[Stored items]
BEGIN
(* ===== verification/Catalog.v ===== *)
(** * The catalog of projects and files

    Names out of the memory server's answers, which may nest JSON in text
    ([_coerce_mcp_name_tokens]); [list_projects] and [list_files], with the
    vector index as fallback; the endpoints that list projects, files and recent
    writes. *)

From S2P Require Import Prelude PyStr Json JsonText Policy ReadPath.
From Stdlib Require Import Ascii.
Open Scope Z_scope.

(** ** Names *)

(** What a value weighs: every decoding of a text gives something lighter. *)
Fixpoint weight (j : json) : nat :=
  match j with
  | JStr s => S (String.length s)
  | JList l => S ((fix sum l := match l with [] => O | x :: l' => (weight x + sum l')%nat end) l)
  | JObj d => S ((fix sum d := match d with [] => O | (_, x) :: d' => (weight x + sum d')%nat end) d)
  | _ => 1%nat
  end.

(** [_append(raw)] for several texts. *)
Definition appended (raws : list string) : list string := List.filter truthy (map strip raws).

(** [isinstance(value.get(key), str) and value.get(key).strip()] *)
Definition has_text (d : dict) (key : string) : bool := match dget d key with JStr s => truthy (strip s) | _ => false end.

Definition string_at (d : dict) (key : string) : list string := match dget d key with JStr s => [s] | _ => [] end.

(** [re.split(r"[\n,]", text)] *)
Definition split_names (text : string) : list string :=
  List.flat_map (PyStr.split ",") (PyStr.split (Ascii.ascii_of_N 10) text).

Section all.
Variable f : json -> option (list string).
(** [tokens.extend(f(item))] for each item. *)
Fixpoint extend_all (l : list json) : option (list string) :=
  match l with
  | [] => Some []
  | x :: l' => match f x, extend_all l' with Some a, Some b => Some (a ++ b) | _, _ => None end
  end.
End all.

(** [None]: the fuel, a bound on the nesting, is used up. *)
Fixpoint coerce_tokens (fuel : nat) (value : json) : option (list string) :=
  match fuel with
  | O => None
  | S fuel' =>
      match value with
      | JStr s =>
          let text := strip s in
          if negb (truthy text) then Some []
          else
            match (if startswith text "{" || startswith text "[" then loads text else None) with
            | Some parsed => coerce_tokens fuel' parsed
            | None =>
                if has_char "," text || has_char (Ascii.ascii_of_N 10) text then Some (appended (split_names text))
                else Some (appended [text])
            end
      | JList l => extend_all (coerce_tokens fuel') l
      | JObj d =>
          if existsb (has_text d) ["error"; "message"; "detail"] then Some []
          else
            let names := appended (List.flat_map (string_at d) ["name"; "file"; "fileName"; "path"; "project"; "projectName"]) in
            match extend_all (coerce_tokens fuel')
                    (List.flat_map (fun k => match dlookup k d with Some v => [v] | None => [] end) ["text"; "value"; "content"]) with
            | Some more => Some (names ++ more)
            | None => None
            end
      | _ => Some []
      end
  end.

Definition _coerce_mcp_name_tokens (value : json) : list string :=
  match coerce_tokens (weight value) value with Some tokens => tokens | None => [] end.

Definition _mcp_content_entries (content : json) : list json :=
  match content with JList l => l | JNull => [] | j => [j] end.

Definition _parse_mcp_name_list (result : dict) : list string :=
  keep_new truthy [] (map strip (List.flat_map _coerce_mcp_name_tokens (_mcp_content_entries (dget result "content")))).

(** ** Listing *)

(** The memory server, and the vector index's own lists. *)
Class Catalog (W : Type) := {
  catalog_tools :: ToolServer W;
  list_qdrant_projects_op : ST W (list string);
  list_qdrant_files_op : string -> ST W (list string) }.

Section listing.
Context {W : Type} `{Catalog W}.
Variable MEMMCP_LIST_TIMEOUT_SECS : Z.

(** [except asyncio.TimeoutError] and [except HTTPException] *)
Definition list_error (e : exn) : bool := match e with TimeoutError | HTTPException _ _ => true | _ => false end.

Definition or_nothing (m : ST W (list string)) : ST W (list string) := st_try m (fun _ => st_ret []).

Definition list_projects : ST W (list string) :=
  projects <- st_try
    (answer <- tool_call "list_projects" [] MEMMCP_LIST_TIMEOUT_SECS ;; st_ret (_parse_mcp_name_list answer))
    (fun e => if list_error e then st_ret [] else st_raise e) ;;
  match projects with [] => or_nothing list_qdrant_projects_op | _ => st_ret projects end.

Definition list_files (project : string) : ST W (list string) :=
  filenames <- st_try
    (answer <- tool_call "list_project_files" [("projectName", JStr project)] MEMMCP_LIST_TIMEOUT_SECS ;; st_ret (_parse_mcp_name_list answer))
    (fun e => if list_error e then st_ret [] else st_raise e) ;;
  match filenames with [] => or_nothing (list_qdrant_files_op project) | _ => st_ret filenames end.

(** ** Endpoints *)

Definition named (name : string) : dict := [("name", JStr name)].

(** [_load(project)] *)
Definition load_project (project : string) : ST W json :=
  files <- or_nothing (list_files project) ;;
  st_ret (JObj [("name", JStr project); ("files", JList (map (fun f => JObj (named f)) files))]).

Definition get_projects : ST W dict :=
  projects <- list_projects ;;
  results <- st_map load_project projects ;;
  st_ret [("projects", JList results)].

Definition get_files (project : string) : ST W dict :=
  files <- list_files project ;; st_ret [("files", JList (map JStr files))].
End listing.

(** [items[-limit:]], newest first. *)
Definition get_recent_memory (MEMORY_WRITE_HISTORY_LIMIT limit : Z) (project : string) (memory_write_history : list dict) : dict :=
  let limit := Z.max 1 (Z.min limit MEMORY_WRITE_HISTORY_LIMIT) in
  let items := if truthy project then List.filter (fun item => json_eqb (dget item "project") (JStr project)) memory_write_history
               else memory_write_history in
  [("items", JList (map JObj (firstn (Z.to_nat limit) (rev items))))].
END
BEGIN
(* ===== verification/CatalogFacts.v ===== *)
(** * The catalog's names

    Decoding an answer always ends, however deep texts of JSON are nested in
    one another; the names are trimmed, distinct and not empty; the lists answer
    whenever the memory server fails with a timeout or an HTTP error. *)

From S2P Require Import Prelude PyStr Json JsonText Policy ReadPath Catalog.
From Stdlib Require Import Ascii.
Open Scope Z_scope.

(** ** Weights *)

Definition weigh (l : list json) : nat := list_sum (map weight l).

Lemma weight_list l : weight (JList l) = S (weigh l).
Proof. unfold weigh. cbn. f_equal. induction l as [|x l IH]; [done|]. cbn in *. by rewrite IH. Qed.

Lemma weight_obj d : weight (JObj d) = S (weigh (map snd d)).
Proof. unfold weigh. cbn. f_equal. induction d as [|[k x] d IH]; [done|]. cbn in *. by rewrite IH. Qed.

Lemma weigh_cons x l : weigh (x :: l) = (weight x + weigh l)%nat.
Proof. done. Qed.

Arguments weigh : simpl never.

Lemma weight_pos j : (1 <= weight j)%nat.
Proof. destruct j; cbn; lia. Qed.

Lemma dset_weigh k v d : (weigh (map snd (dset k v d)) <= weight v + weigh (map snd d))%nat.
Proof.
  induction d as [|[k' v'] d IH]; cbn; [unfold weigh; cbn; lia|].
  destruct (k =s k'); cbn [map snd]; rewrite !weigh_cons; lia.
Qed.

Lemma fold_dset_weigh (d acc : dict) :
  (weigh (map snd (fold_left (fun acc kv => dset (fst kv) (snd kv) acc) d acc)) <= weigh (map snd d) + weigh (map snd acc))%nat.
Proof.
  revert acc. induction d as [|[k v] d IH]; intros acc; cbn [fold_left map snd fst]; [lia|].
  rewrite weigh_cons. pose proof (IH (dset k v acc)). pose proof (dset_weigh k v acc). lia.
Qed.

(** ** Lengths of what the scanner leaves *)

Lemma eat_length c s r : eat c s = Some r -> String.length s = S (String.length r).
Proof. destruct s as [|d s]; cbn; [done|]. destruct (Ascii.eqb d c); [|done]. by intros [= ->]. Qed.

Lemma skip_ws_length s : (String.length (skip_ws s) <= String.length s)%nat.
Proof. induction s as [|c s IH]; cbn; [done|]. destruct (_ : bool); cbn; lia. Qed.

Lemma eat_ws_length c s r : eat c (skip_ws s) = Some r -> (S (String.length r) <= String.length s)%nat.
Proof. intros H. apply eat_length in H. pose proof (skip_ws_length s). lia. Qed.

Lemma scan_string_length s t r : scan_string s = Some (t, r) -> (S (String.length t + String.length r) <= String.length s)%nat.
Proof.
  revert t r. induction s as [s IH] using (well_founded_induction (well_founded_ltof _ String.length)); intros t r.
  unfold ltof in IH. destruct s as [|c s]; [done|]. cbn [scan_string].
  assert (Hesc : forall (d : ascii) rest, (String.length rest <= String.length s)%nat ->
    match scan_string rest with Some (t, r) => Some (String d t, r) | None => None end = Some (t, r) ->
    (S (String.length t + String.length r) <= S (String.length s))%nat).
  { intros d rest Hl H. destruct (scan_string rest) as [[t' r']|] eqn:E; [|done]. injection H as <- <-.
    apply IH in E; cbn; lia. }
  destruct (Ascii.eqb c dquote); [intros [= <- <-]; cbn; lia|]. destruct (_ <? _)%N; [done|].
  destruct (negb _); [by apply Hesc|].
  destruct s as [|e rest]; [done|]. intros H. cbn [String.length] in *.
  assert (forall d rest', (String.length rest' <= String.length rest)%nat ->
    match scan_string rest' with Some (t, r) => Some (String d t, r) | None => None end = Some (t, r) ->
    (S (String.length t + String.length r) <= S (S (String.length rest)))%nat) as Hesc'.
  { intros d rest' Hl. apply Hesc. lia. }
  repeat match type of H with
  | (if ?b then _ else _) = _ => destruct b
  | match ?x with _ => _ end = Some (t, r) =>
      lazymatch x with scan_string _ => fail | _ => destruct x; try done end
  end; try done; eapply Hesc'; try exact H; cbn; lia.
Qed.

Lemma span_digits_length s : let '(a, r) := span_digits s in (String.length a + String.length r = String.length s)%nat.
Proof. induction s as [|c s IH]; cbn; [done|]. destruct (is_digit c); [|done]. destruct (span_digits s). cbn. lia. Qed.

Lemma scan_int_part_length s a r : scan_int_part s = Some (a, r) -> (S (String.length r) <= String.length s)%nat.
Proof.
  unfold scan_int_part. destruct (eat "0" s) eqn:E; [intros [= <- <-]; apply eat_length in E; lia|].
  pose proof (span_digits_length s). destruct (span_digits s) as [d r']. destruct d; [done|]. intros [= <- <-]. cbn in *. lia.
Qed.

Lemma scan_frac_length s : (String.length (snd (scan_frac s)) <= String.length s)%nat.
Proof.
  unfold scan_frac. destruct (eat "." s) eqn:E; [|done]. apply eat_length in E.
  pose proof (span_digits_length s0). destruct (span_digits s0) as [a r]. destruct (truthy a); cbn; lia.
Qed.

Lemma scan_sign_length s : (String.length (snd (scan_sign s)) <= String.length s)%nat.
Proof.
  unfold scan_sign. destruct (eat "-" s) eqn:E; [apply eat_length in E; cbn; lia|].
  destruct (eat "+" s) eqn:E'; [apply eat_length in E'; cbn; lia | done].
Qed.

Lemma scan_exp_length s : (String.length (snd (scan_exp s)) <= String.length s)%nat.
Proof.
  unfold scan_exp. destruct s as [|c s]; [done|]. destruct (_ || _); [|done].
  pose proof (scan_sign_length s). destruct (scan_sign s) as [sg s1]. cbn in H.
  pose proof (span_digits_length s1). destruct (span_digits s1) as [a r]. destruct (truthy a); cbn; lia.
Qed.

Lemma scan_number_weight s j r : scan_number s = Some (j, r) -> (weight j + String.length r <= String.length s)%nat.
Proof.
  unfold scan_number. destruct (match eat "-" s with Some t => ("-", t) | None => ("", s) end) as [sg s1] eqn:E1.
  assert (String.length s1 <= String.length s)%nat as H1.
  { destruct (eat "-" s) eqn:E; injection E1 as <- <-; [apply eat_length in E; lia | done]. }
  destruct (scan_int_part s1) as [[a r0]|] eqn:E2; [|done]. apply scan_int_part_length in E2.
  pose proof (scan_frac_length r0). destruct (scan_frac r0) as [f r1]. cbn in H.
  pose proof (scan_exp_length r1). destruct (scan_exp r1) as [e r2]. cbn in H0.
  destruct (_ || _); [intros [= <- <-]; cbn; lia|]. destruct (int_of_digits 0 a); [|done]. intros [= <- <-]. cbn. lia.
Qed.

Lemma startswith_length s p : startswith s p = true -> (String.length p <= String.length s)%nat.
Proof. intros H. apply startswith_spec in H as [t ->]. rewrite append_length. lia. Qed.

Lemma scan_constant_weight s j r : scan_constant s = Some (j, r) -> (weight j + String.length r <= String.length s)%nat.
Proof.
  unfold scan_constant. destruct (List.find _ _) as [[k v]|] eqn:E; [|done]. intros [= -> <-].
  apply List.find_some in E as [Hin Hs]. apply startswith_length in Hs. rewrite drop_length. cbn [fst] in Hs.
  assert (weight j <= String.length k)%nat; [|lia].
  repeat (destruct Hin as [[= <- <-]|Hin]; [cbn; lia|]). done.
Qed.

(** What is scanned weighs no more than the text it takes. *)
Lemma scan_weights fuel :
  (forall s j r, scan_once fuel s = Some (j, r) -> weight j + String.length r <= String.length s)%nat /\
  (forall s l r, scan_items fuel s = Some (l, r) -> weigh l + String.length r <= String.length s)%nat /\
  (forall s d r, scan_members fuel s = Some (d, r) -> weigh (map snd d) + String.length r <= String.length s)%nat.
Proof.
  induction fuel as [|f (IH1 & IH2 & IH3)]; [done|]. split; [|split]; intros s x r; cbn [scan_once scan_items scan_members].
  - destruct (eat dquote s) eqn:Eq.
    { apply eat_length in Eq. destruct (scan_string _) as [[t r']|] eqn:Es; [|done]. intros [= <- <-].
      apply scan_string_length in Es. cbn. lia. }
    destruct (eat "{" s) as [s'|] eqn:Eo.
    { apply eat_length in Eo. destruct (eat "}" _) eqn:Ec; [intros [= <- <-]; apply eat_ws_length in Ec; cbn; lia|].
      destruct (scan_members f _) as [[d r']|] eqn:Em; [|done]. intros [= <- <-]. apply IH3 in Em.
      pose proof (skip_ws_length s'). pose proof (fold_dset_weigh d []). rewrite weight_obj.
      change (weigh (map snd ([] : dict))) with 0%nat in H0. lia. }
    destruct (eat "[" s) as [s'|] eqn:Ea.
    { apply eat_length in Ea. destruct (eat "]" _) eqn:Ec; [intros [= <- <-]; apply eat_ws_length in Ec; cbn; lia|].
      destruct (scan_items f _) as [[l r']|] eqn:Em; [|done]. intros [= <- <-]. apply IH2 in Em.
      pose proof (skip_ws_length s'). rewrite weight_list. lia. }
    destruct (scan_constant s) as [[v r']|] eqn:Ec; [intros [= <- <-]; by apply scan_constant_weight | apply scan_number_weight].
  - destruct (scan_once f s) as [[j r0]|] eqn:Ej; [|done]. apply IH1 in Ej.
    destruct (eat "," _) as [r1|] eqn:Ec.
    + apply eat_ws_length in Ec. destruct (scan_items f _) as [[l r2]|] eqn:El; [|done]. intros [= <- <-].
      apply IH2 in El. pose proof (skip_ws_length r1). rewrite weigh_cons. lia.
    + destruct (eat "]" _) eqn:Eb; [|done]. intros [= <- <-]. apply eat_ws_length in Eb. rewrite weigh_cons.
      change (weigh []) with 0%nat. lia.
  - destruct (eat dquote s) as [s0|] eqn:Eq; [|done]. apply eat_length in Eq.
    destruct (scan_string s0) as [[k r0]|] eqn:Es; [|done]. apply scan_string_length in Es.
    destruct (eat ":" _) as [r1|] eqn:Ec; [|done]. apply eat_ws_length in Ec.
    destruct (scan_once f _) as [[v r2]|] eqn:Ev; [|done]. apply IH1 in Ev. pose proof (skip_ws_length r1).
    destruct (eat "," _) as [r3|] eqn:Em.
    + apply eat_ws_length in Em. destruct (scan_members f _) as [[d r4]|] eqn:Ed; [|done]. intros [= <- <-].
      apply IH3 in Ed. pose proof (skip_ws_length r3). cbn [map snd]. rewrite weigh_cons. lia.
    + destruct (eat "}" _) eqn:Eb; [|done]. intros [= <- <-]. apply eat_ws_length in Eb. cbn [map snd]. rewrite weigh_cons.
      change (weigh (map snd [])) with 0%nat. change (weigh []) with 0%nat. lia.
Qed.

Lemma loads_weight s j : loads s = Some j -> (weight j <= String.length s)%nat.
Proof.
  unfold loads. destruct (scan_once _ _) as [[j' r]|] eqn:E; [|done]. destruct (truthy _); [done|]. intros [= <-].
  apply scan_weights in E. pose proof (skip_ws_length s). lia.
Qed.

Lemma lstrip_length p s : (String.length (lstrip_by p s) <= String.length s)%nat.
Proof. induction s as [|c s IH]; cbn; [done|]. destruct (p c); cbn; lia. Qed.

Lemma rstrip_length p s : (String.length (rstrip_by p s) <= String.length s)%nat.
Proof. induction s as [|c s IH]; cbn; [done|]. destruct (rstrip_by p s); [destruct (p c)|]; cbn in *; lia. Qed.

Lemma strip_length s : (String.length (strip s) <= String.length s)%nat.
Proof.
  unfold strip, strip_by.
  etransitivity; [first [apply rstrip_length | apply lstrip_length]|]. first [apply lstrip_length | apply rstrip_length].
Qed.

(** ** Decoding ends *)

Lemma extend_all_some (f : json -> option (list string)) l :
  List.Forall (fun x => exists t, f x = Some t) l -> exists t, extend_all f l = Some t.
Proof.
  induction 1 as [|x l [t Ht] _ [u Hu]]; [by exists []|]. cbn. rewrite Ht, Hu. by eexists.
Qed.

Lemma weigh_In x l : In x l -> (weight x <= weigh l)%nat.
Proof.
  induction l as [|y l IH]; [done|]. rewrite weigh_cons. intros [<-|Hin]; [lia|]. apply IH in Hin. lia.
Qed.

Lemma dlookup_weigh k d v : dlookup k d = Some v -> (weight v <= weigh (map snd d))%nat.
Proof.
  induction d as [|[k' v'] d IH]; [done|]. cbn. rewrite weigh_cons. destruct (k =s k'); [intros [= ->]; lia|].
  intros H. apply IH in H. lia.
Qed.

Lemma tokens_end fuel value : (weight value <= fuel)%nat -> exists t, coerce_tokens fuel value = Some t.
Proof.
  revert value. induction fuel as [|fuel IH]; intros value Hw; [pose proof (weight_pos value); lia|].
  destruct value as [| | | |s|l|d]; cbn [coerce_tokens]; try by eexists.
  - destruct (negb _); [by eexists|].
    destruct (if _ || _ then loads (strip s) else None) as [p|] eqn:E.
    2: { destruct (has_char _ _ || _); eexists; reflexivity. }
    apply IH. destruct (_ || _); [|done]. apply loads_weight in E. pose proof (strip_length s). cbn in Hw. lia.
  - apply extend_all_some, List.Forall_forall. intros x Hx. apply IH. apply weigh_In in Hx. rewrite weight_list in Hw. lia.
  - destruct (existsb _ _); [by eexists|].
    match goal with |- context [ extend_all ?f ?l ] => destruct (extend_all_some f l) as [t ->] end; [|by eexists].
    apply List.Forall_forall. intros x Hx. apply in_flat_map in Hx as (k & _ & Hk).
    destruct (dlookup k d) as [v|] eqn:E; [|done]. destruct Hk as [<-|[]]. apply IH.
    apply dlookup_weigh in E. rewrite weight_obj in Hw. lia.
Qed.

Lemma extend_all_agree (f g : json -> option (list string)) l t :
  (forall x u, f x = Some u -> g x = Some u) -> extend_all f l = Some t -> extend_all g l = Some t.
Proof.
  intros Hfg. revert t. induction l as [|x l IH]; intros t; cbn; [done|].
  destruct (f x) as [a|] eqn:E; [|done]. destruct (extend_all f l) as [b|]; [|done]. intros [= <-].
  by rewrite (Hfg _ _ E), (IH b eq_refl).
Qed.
END
BEGIN
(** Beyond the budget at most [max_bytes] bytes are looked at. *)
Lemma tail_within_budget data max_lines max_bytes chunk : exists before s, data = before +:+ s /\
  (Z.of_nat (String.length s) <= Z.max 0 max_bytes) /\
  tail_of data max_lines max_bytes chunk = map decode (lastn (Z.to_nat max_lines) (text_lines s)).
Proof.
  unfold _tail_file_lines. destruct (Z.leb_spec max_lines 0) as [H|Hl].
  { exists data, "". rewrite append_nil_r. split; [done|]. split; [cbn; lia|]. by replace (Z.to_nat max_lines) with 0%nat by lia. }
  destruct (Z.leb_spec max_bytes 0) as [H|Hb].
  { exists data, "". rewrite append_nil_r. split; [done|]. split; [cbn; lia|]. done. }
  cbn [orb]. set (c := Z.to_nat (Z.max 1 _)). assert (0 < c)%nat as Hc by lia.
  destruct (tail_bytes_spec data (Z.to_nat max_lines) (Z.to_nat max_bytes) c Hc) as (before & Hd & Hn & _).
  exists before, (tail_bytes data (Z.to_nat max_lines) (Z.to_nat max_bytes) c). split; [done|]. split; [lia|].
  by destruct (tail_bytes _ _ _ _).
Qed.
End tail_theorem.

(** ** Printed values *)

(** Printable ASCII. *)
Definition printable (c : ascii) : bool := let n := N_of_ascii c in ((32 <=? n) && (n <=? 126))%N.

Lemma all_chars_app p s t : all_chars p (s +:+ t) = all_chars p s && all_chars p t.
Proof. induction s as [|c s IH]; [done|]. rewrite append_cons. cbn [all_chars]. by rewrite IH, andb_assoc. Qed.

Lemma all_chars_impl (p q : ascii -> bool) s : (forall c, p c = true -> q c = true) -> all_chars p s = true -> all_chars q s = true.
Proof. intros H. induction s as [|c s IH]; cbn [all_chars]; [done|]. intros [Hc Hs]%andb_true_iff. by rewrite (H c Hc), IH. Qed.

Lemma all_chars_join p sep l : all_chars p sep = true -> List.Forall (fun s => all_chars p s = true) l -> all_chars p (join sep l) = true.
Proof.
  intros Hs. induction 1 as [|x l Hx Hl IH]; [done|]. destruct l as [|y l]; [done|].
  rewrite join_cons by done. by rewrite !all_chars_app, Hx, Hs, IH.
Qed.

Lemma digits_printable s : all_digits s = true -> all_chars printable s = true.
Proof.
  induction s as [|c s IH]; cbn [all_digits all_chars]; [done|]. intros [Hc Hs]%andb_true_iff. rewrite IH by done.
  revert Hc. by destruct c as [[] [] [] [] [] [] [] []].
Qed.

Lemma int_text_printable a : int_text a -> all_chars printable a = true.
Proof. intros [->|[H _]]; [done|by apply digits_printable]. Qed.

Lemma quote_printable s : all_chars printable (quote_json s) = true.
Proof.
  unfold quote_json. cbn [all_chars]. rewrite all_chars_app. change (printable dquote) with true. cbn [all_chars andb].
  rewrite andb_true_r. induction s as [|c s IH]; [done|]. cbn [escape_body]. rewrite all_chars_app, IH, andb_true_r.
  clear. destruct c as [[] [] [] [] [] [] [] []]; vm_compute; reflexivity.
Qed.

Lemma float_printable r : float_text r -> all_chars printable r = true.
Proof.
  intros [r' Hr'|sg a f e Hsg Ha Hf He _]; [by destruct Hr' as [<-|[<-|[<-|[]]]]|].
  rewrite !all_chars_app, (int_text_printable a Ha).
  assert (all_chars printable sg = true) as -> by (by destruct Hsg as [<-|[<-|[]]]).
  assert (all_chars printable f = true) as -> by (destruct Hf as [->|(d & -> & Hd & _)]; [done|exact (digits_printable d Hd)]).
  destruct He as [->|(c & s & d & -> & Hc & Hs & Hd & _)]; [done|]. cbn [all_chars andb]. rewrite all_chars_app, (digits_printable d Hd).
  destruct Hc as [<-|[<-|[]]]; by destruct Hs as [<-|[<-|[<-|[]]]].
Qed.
END
ASSIGNMENT:
Given the records above, restate word for word only the lines starting at the one with "(* ===== verification/Catalog.v ===== *)" and ending at the one with "Definition split_names (text".

OUTPUT OF THE EXERCISE:
(* ===== verification/Catalog.v ===== *)
(** * The catalog of projects and files

    Names out of the memory server's answers, which may nest JSON in text
    ([_coerce_mcp_name_tokens]); [list_projects] and [list_files], with the
    vector index as fallback; the endpoints that list projects, files and recent
    writes. *)

From S2P Require Import Prelude PyStr Json JsonText Policy ReadPath.
From Stdlib Require Import Ascii.
Open Scope Z_scope.

(** ** Names *)

(** What a value weighs: every decoding of a text gives something lighter. *)
Fixpoint weight (j : json) : nat :=
  match j with
  | JStr s => S (String.length s)
  | JList l => S ((fix sum l := match l with [] => O | x :: l' => (weight x + sum l')%nat end) l)
  | JObj d => S ((fix sum d := match d with [] => O | (_, x) :: d' => (weight x + sum d')%nat end) d)
  | _ => 1%nat
  end.

(** [_append(raw)] for several texts. *)
Definition appended (raws : list string) : list string := List.filter truthy (map strip raws).

(** [isinstance(value.get(key), str) and value.get(key).strip()] *)
Definition has_text (d : dict) (key : string) : bool := match dget d key with JStr s => truthy (strip s) | _ => false end.

Definition string_at (d : dict) (key : string) : list string := match dget d key with JStr s => [s] | _ => [] end.

(** [re.split(r"[\n,]", text)] *)
Definition split_names (text : string) : list string :=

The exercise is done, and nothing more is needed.